## Data shown
(* ===== verification/ServiceWitnesses.v ===== *)
(** Concrete runs of the cache, the rate limiter and the recurrence policies, and
    concrete readings of settings. *)

From S2P Require Import Prelude GoStrings ConfigError ConfigSource Config ConfigFacts ConfigNumbers Time.
From S2P Require Cache CacheFacts Rate Schedule.

Definition seconds (n : Z) : Z := (n * 1000000000)%Z.

(** * The cache *)

Lemma LRU_serves_while_fresh_witness :
  fst (Cache.Get 15%Z "user:1" (Cache.Put 10%Z "user:1" "users" 42%Z 5%Z (Cache.NewLRU 2)))
  = (42%Z, true)
  /\ fst (Cache.Get 16%Z "user:1" (Cache.Put 10%Z "user:1" "users" 42%Z 5%Z (Cache.NewLRU 2)))
  = (0%Z, false).
Proof.
  split.
  - exact (proj1 (CacheFacts.LRU_serves_while_fresh (Cache.NewLRU 2) 10%Z 15%Z "user:1" "users"
      42%Z 5%Z (CacheFacts.NewLRU_ok 2) ltac:(discriminate) ltac:(lia))).
  - exact (proj1 (CacheFacts.LRU_serves_while_fresh (Cache.NewLRU 2) 10%Z 16%Z "user:1" "users"
      42%Z 5%Z (CacheFacts.NewLRU_ok 2) ltac:(discriminate) ltac:(lia))).
Defined.

(** * The rate limiter *)

Definition twice_a_second : Rate.Allowance := Rate.MkAllowance "api" 2 (seconds 1).

Lemma twice_a_second_ok : Rate.allowance_ok twice_a_second.
Proof. split_and!; [reflexivity|split; vm_compute; discriminate..]. Qed.

Lemma turns_are_spaced_witness :
  let asks := [(0, 0); (0, 0); (0, 0); (0, 0)]%Z in
  Rate.grants twice_a_second asks ∅ = [0; 0; 500000000; 1000000000]%Z
  /\ (0 + (Z.of_nat 3 - Z.of_nat 0 - (Rate.Most twice_a_second - 1)) * Rate.Spacing twice_a_second
      <= 1000000000)%Z.
Proof.
  split; [vm_compute; reflexivity|].
  eapply (Rate.turns_are_spaced twice_a_second [(0, 0); (0, 0); (0, 0); (0, 0)]%Z ∅ 0 3).
  - exact twice_a_second_ok.
  - vm_compute. repeat split; discriminate.
  - vm_compute. reflexivity.
  - vm_compute. reflexivity.
  - lia.
Defined.

Lemma Turn_reserves_or_refuses_witness :
  let limiter : gmap string Time := {["api" := 1000000000%Z]} in
  Rate.Turn 0%Z twice_a_second 100%Z limiter
  = (500000000%Z, Some (Rate.MkFault "api" (Some Rate.ErrLimitExceeded)), limiter)
  /\ (0 < 100 < 500000000)%Z.
Proof.
  assert (Rate.in_range twice_a_second 0%Z {["api" := 1000000000%Z]}) as Hr
    by (vm_compute; discriminate).
  pose proof (Rate.Turn_reserves_or_refuses twice_a_second 0%Z 100%Z {["api" := 1000000000%Z]}
    twice_a_second_ok Hr) as H.
  assert (Rate.Turn 0%Z twice_a_second 100%Z {["api" := 1000000000%Z]}
    = (500000000%Z, Some (Rate.MkFault "api" (Some Rate.ErrLimitExceeded)),
       {["api" := 1000000000%Z]})) as Ht by (vm_compute; reflexivity).
  rewrite Ht in H. split; [exact Ht|]. exact (proj2 (proj2 (proj2 H))).
Defined.

(** * Policies *)

Definition three_times : list (Time * unit) := [(0, tt); (1, tt); (2, tt)]%Z.

Lemma Recurs_counts_witness :
  exists dec, Schedule.decisions (Schedule.Recurs 2) three_times !! 2 = Some dec
  /\ Schedule.output dec = 2%Z /\ Schedule.continues dec = false.
Proof.
  eexists. split; [reflexivity|].
  destruct (Schedule.Recurs_counts 2 three_times 2 _ ltac:(vm_compute; split; discriminate)
    ltac:(vm_compute; discriminate) eq_refl) as (Ho & Hc & _).
  exact (conj Ho Hc).
Defined.

Lemma backoff_delays_witness :
  exists d1 d2,
    Schedule.decisions (Schedule.Exponential 10%Z 35%Z) three_times !! 2 = Some d1
    /\ Schedule.delay d1 = 35%Z
    /\ Schedule.decisions (Schedule.Fibonacci 10%Z 35%Z) three_times !! 2 = Some d2
    /\ Schedule.delay d2 = 20%Z.
Proof.
  destruct (Schedule.backoff_delays 10%Z 35%Z three_times 2
    ltac:(vm_compute; split; discriminate) ltac:(vm_compute; split; discriminate)) as [He Hf].
  eexists _, _. split_and!; [reflexivity|exact (proj1 (proj2 (He _ eq_refl)))|reflexivity|].
  exact (proj1 (proj2 (Hf _ eq_refl))).
Defined.

(** * Settings *)

Definition settings : gmap string string :=
  list_to_map [("port", "http"); ("db.host", "db.internal")]%string.

Lemma everything_wrong_is_reported_witness :
  Failures (snd (reader (ZipWith (Port "port") (Int "workers") Z.add)
                   (MkCursor (FromMap settings) [])))
  = [MkFailure KindInvalid ["port"] "a port between 1 and 65535" None;
     MkFailure KindMissing ["workers"] EmptyString None].
Proof.
  pose proof (proj1 (everything_wrong_is_reported (S := Z) (Port "port") (Int "workers") Z.add
    (@nil (Config Z)) (@nil (Field Z)) (MkCursor (FromMap settings) [])
    (fun f Hf => False_ind _ (not_elem_of_nil f Hf)))) as H.
  vm_compute in H. vm_compute. exact (proj1 H).
Defined.

Lemma Nested_reads_the_subtree_witness :
  Read (Some (FromMap settings)) (Nested "db" (Text "host"))
  = (let '(value, failure) := Read (Beneath (Some (FromMap settings)) ["db"]) (Text "host") in
     (value, Prefixed ["db"] failure))
  /\ fst (Read (Some (FromMap settings)) (Nested "db" (Text "host"))) = "db.internal"%string.
Proof.
  split; [|vm_compute; reflexivity].
  exact (Nested_reads_the_subtree (Text "host") (FromMap settings) "db"
    (built_Of _ _ _ _ _) ltac:(discriminate)).
Defined.

Lemma Load_total_witness :
  exists value err, Load (Some (FromMap settings)) (Int "workers") = Some (value, err)
  /\ (err = None <-> Failures (snd (Read (Some (FromMap settings)) (Int "workers"))) = []).
Proof.
  destruct (Load_total (Int "workers") (Some (FromMap settings)) (built_Of _ _ _ _ _))
    as (_ & _ & value & err & Hl & _ & He).
  exists value, err. exact (conj Hl He).
Defined.

Lemma Sources_take_the_first_witness :
  let overrides := FromMap {["port" := "9000"]} in
  Value (Sources (map Some [overrides; FromMap settings])) ["port"] = ("9000"%string, true, None).
Proof.
  pose proof (Sources_take_the_first [FromMap {["port" := "9000"]}; FromMap settings] ["port"]
    ltac:(cbn; lia)) as (H & _).
  exact (proj1 (H [] (FromMap {["port" := "9000"]}) [FromMap settings] "9000"%string eq_refl
    ltac:(set_solver)) eq_refl).
Defined.

Lemma error_composition_keeps_failures_witness :
  Failures (And (Or (Missing ["a"]) (Invalid "a flag" ["b"])) (Missing ["c"]))
  = Failures (Or (Missing ["a"]) (Invalid "a flag" ["b"])) ++ Failures (Missing ["c"]).
Proof.
  pose proof (error_composition_keeps_failures (Or (Missing ["a"]) (Invalid "a flag" ["b"]))
    (Missing ["c"]) [] eq_refl) as (_ & _ & _ & _ & H & _).
  exact H.
Defined.

(** ** time.Time and time.Duration

    An instant is its distance in nanoseconds from Go's zero [time.Time], so
    [IsZero] is a comparison with [0]; a duration is a number of nanoseconds.
    Locations and monotonic readings do not take part in comparisons here. *)
Abbreviation Time := Z (only parsing).
Abbreviation Duration := Z (only parsing).

Definition IsZero (t : Time) : bool := t =? 0.
Definition Before (t u : Time) : bool := t <? u.
Definition After (t u : Time) : bool := u <? t.
Definition Millisecond : Duration := 1000000.
Definition Second : Duration := 1000000000.
Definition Minute : Duration := 60 * Second.
Definition Hour : Duration := 60 * Minute.

(** ** Strings

    A Go string is modelled by the sequence of its runes, for strings whose
    runes are below U+0100: a Rocq [ascii] is one rune.  On that range the
    UTF-8 byte order used by Go's [<] is the code-point order, [len([]rune(s))]
    is the length, and the [unicode] tables are the Latin-1 table below. *)
Definition rune_code (r : ascii) : N := N_of_ascii r.

Definition unicode_IsSpace (r : ascii) : bool :=
  let c := rune_code r in
  ((9 <=? c) && (c <=? 13) || (c =? 32) || (c =? 133) || (c =? 160))%N.

Definition unicode_IsPrint (r : ascii) : bool :=
  let c := rune_code r in
  ((32 <=? c) && (c <=? 126) || (161 <=? c) && negb (c =? 173))%N.

Definition unicode_ToLower (r : ascii) : ascii :=
  let c := rune_code r in
  if ((65 <=? c) && (c <=? 90) || (192 <=? c) && (c <=? 222) && negb (c =? 215))%N
  then ascii_of_N (c + 32) else r.

Fixpoint string_map (f : ascii → ascii) (s : string) : string :=
  match s with
  | EmptyString => EmptyString
  | String c s' => String (f c) (string_map f s')
  end.

Definition strings_ToLower (s : string) : string := string_map unicode_ToLower s.

Fixpoint strings_Contains (s sub : string) : bool :=
  String.prefix sub s ||
  match s with
  | EmptyString => false
  | String _ s' => strings_Contains s' sub
  end.

Definition strings_EqualFold (s t : string) : bool :=
  String.eqb (strings_ToLower s) (strings_ToLower t).

Fixpoint trim_left (s : string) : string :=
  match s with
  | EmptyString => EmptyString
  | String c s' => if unicode_IsSpace c then trim_left s' else s
  end.

(** [trim_right] keeps a rune when it, or one after it, is not a space. *)
Fixpoint trim_right (s : string) : string :=
  match s with
  | EmptyString => EmptyString
  | String c s' =>
      match trim_right s' with
      | EmptyString => if unicode_IsSpace c then EmptyString else String c EmptyString
      | t => String c t
      end
  end.

Definition strings_TrimSpace (s : string) : string := trim_right (trim_left s).

(** [fields_aux acc s]: the fields of [s], [acc] being the field read so far. *)
Fixpoint fields_aux (acc : string) (s : string) : list string :=
  match s with
  | EmptyString => if String.eqb acc "" then [] else [acc]
  | String c s' =>
      if unicode_IsSpace c
      then (if String.eqb acc "" then [] else [acc]) ++ fields_aux "" s'
      else fields_aux (acc +:+ String c "") s'
  end.

Definition strings_Fields (s : string) : list string := fields_aux "" s.

Fixpoint strings_Join (l : list string) (sep : string) : string :=
  match l with
  | [] => ""
  | [x] => x
  | x :: l' => x +:+ sep +:+ strings_Join l' sep
  end.

(** Go's [<] on strings. *)
Definition string_lt (s t : string) : bool :=
  match String.compare s t with Lt => true | _ => false end.

(** fmt's [%q] for strings without characters to escape. *)
Definition dquote : string := String (ascii_of_nat 34) "".
Definition fmt_q (s : string) : string := dquote +:+ s +:+ dquote.

(** ** sort.Slice

    Insertion sort by the caller's [less], Go's algorithm for short slices.
    Longer slices are sorted by an unstable algorithm whose result is only
    fixed up to elements that [less] does not separate; [go_sort_unique] shows
    that for pairwise separated elements every sorted permutation is this one. *)
Section GoSort.
Context {A : Type} (less : A → A → bool).

Fixpoint sort_insert (x : A) (l : list A) : list A :=
  match l with
  | [] => [x]
  | y :: l' => if less x y then x :: y :: l' else y :: sort_insert x l'
  end.

Definition go_sort (l : list A) : list A := foldl (λ acc x, sort_insert x acc) [] l.

Lemma sort_insert_perm x l : sort_insert x l ≡ₚ x :: l.
Proof.
  induction l as [|y l IH]; simpl; [done|]. simp_if; [done|].
  rewrite IH. by constructor.
Qed.

Lemma go_sort_perm l : go_sort l ≡ₚ l.
Proof.
  unfold go_sort. cut (∀ acc, foldl (λ acc x, sort_insert x acc) acc l ≡ₚ acc ++ l).
  { intros H. apply H. }
  induction l as [|x l IH]; intros acc; simpl; [by rewrite app_nil_r|].
  rewrite IH, sort_insert_perm. by rewrite <-Permutation_middle.
Qed.

(** The sorted order: nobody is followed by a smaller element. *)
Definition sort_le (x y : A) : Prop := less y x = false.

Hypothesis less_asym : ∀ x y, less x y = true → less y x = false.
Hypothesis less_trans_le : ∀ x y z, less y x = false → less z y = false → less z x = false.

Lemma sort_insert_sorted x l :
  StronglySorted sort_le l → StronglySorted sort_le (sort_insert x l).
Proof.
  induction 1 as [|y l Hs IH Hall]; simpl; [by repeat constructor|].
  simp_if.
  - constructor; [by constructor|]. constructor; [by apply less_asym|].
    eapply Forall_impl; [exact Hall|]. intros z Hz. unfold sort_le in *.
    eauto.
  - constructor; [done|]. rewrite sort_insert_perm. by constructor.
Qed.

Lemma go_sort_sorted l : StronglySorted sort_le (go_sort l).
Proof.
  unfold go_sort.
  cut (∀ acc, StronglySorted sort_le acc →
              StronglySorted sort_le (foldl (λ acc x, sort_insert x acc) acc l)).
  { intros H. apply H. constructor. }
  induction l as [|x l IH]; intros acc Hacc; simpl; [done|].
  apply IH. by apply sort_insert_sorted.
Qed.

## Work to complete
Of all the entries above, retype exactly the lines from the line with "if ((65 <=? c)" to the line with "Fixpoint strings_Contains (s", both included, and no others.

## Answer space
  if ((65 <=? c) && (c <=? 90) || (192 <=? c) && (c <=? 222) && negb (c =? 215))%N
  then ascii_of_N (c + 32) else r.

Fixpoint string_map (f : ascii → ascii) (s : string) : string :=
  match s with
  | EmptyString => EmptyString
  | String c s' => String (f c) (string_map f s')
  end.

Definition strings_ToLower (s : string) : string := string_map unicode_ToLower s.

Fixpoint strings_Contains (s sub : string) : bool :=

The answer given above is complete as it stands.